#### WHAT IS NEEDED:
Take the data below and extract the lines from the one with "intros. unfold pa2page, mbind, M_bind, gets." to the one with "pose proof (mi_np", inclusive, exactly as written.

Stored data
(* ===== verification/PmapSpec.v ===== *)
(** * Specifications of the page table operations

    Every operation of [Pmap] against the invariant [minv] and the abstract
    address spaces [mapping]: page_lookup reads the map, page_insert inserts
    into it and page_remove deletes from it, while the accounting of
    references and free pages stays exact. *)

From S2P Require Import Prelude Mmu KState Pmap PmapInv.

(** ** Address spaces *)

(** The page and permission bits at page number [v] of directory [pd]. *)
Definition mapping (m : gmap Z Z) (pd v : Z) : option (Z * Z) :=
  let pde := word m (pd * 1024 + v / 1024) in
  if present pde then
    let pte := word m (PGNUM pde * 1024 + v `mod` 1024) in
    if present pte then Some (PGNUM pte, Z.land pte 0xFFF) else None
  else None.

(** The user part of the address space: page numbers below PGNUM(UTOP). *)
Definition user_vpn (v : Z) : Prop := 0 ≤ v < 977920.

Lemma user_vpn_UTOP va : 0 ≤ va < UTOP → user_vpn (PGNUM va).
Proof. unfold user_vpn. rewrite PGNUM_div. intros. rewrite u32_small by mlia. mlia. Qed.

(** Kernel virtual address of a page. *)
Definition kdir (p : Z) : Z := KERNBASE + p * 4096.

(** Changes to memory, page structures and the event trace only. *)
Definition frame (s s' : KState) : Prop :=
  s' = set_trace (trace s') (set_phys (phys s') (set_pages (pages s')
         (set_page_free_list (page_free_list s') s))).

Lemma frame_refl s : frame s s.
Proof. by destruct s. Qed.
Lemma frame_trans s1 s2 s3 : frame s1 s2 → frame s2 s3 → frame s1 s3.
Proof. unfold frame. intros H1 H2. rewrite H2, H1. reflexivity. Qed.
Lemma frame_npages s s' : frame s s' → npages s' = npages s.
Proof. intros H. by rewrite H. Qed.
Lemma frame_kern_pgdir s s' : frame s s' → kern_pgdir s' = kern_pgdir s.
Proof. intros H. by rewrite H. Qed.
Lemma frame_cr3 s s' : frame s s' → cr3 s' = cr3 s.
Proof. intros H. by rewrite H. Qed.
Lemma frame_env_free_list s s' : frame s s' → env_free_list s' = env_free_list s.
Proof. intros H. by rewrite H. Qed.
Lemma frame_envs s s' : frame s s' → envs s' = envs s.
Proof. intros H. by rewrite H. Qed.
Lemma frame_cpus s s' : frame s s' → cpus s' = cpus s ∧ cpunum s' = cpunum s.
Proof. intros H. by rewrite H. Qed.

(** [thiscpu] exists and [curenv] is NULL or a valid environment. *)
Definition cpu_ok (s : KState) : Prop :=
  ∃ c, cpus s !! cpunum s = Some c ∧ ∀ e, cpu_env c = Some e → is_Some (envs s !! e).

Lemma frame_cpu_ok s s' : frame s s' → cpu_ok s → cpu_ok s'.
Proof.
  intros Hf (c & Hc & He). destruct (frame_cpus _ _ Hf) as [H1 H2].
  exists c. rewrite H1, H2, (frame_envs _ _ Hf). done.
Qed.

(** ** Addresses of table words *)

Lemma kidx_entry p i : kidx (kdir p + 4 * i) = p * 1024 + i.
Proof. unfold kidx, kdir. mlia. Qed.

Lemma kidx_page p : kidx (kdir p) = p * 1024.
Proof. unfold kidx, kdir. mlia. Qed.

Lemma dir_slot PD pd va :
  pd ∈ PD → 0 ≤ va < UTOP → pd * 1024 + PDX va ∈ dslots PD.
Proof.
  intros Hpd Hva. rewrite elem_of_dslots, PDX_div, u32_small by mlia.
  assert (va / 4194304 < 955) by mlia. assert (0 ≤ va / 4194304) by mlia.
  replace ((pd * 1024 + va / 4194304) / 1024) with pd by mlia. split; [done|]. mlia.
Qed.

Lemma dir_slot_vpn PD pd v : pd ∈ PD → user_vpn v → pd * 1024 + v / 1024 ∈ dslots PD.
Proof.
  unfold user_vpn. intros Hpd Hv. rewrite elem_of_dslots.
  assert (v / 1024 < 955) by mlia. assert (0 ≤ v / 1024) by mlia.
  replace ((pd * 1024 + v / 1024) / 1024) with pd by mlia. split; [done|]. mlia.
Qed.

Lemma tab_slot PT q i : q ∈ PT → 0 ≤ i < 1024 → q * 1024 + i ∈ tslots PT.
Proof.
  intros. rewrite elem_of_tslots. by replace ((q * 1024 + i) / 1024) with q by mlia.
Qed.

Lemma KADDR_ok s q : 0 ≤ q < npages s → npages s ≤ 65536 → KADDR (q * 4096) s = Ok (kdir q) s.
Proof.
  intros. unfold KADDR, mbind, M_bind, gets.
  rewrite PGNUM_div, u32_small by lia. replace (q * 4096 / 4096) with q by mlia.
  destruct (q >=? npages s) eqn:E; [lia|]. unfold mret, M_ret, kdir, KERNBASE.
  rewrite u32_small by lia. f_equal. lia.
Qed.

Lemma pa2page_ok s q : 0 ≤ q < npages s → npages s ≤ 65536 → pa2page (q * 4096) s = Ok q s.
Proof.
  intros. unfold pa2page, mbind, M_bind, gets.
  rewrite PGNUM_div, u32_small by lia. replace (q * 4096 / 4096) with q by mlia.
  destruct (q >=? npages s) eqn:E; [lia|]. done.
Qed.

Lemma get_page_ok s p i : pages s !! p = Some i → get_page p s = Ok i s.
Proof. unfold get_page, mbind, M_bind, gets. by intros ->. Qed.

Lemma put_page_ok s p i i' :
  pages s !! p = Some i → put_page p i' s = Ok tt (set_pages (<[p := i']> (pages s)) s).
Proof. intros H. unfold put_page, mbind, M_bind. rewrite (get_page_ok s p i H). done. Qed.

(** ** The allocator *)

Section Specs.
Context (PD : gset Z) (ext : Z → Z).

Lemma page_alloc_spec PT fl flags s :
  kminv PD PT ext fl s →
  wp (page_alloc flags) (λ r s', match r with
    | None => fl = [] ∧ s' = s
    | Some p => ∃ fl' i, fl = p :: fl' ∧ kminv PD PT ext fl' s' ∧ frame s s' ∧ trace s' = trace s ∧
        pages s !! p = Some i ∧ pp_ref i = 0 ∧ p ∉ PD ∪ PT ∧ p ∉ fl' ∧
        pages s' = <[p := {| pp_link := None; pp_ref := 0 |}]> (pages s) ∧
        phys s' = if ctrue (Z.land flags ALLOC_ZERO) then zero_words (p * 1024) 1024 (phys s) else phys s
    end) no_stop s.
Proof.
  intros Hm. unfold page_alloc, wp, mbind, M_bind, gets.
  pose proof (mi_chain _ _ _ _ _ _ _ _ Hm) as Hc.
  destruct fl as [|p fl]; simpl in Hc; [by rewrite Hc|].
  destruct Hc as (Hh & i & Hi & Hc). rewrite Hh, (get_page_ok _ _ _ Hi). cbn [modify].
  rewrite (put_page_ok _ _ i) by done.
  destruct (mi_free _ _ _ _ _ _ _ _ Hm p i ltac:(left) Hi) as [HpT Hr].
  assert (Hpr : 0 ≤ p < npages s) by (apply (mi_dom _ _ _ _ _ _ _ _ Hm); eauto).
  pose proof (mi_np _ _ _ _ _ _ _ _ Hm) as Hnp.
  pose proof (mi_nodup _ _ _ _ _ _ _ _ Hm) as [Hfl _]%NoDup_cons.
  assert (Hm' : minv PD PT ext fl (npages s) (phys s) (<[p := {| pp_link := None; pp_ref := 0 |}]> (pages s)) (pp_link i)).
  { unfold kminv in Hm. rewrite Hh in Hm. rewrite <- Hr. by eapply minv_pop. }
  destruct (ctrue _) eqn:Hz.
  - unfold page2kva. rewrite page2pa_mul, KADDR_ok by (simpl; lia).
    unfold memset_page_0, modify, mret, M_ret. rewrite kidx_page.
    exists fl, i. split; [done|]. rewrite Hr. split; [by apply minv_zero_page|].
    split_and!; done.
  - unfold mret, M_ret. exists fl, i. rewrite Hr. split_and!; done.
Qed.

(** Returning a page whose count reached zero. *)
Lemma page_free_spec PT fl s p i :
  kminv PD PT ext fl s → pages s !! p = Some i → p ∉ fl → p ∉ PD ∪ PT → pp_ref i = 0 →
  wp (page_free p) (λ _ s', kminv PD PT ext (p :: fl) s' ∧ frame s s' ∧ trace s' = trace s ∧
    phys s' = phys s ∧
    pages s' = <[p := {| pp_link := page_free_list s; pp_ref := 0 |}]> (pages s)) no_stop s.
Proof.
  intros Hm Hi Hfl HT Hr. unfold page_free, wp, mbind, M_bind.
  rewrite (get_page_ok _ _ _ Hi). rewrite (mi_link _ _ _ _ _ _ _ _ Hm p i Hfl Hi), Hr. simpl.
  unfold gets. rewrite (put_page_ok _ _ i) by done. unfold modify.
  split; [|split; [by destruct s|done]].
  pose proof (minv_push PD PT ext fl _ _ _ _ p i Hm Hi Hfl HT Hr) as H. by rewrite Hr in H.
Qed.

#### RESPONSE:
  intros. unfold pa2page, mbind, M_bind, gets.
  rewrite PGNUM_div, u32_small by lia. replace (q * 4096 / 4096) with q by mlia.
  destruct (q >=? npages s) eqn:E; [lia|]. done.
Qed.

Lemma get_page_ok s p i : pages s !! p = Some i → get_page p s = Ok i s.
Proof. unfold get_page, mbind, M_bind, gets. by intros ->. Qed.

Lemma put_page_ok s p i i' :
  pages s !! p = Some i → put_page p i' s = Ok tt (set_pages (<[p := i']> (pages s)) s).
Proof. intros H. unfold put_page, mbind, M_bind. rewrite (get_page_ok s p i H). done. Qed.

(** ** The allocator *)

Section Specs.
Context (PD : gset Z) (ext : Z → Z).

Lemma page_alloc_spec PT fl flags s :
  kminv PD PT ext fl s →
  wp (page_alloc flags) (λ r s', match r with
    | None => fl = [] ∧ s' = s
    | Some p => ∃ fl' i, fl = p :: fl' ∧ kminv PD PT ext fl' s' ∧ frame s s' ∧ trace s' = trace s ∧
        pages s !! p = Some i ∧ pp_ref i = 0 ∧ p ∉ PD ∪ PT ∧ p ∉ fl' ∧
        pages s' = <[p := {| pp_link := None; pp_ref := 0 |}]> (pages s) ∧
        phys s' = if ctrue (Z.land flags ALLOC_ZERO) then zero_words (p * 1024) 1024 (phys s) else phys s
    end) no_stop s.
Proof.
  intros Hm. unfold page_alloc, wp, mbind, M_bind, gets.
  pose proof (mi_chain _ _ _ _ _ _ _ _ Hm) as Hc.
  destruct fl as [|p fl]; simpl in Hc; [by rewrite Hc|].
  destruct Hc as (Hh & i & Hi & Hc). rewrite Hh, (get_page_ok _ _ _ Hi). cbn [modify].
  rewrite (put_page_ok _ _ i) by done.
  destruct (mi_free _ _ _ _ _ _ _ _ Hm p i ltac:(left) Hi) as [HpT Hr].
  assert (Hpr : 0 ≤ p < npages s) by (apply (mi_dom _ _ _ _ _ _ _ _ Hm); eauto).
  pose proof (mi_np _ _ _ _ _ _ _ _ Hm) as Hnp.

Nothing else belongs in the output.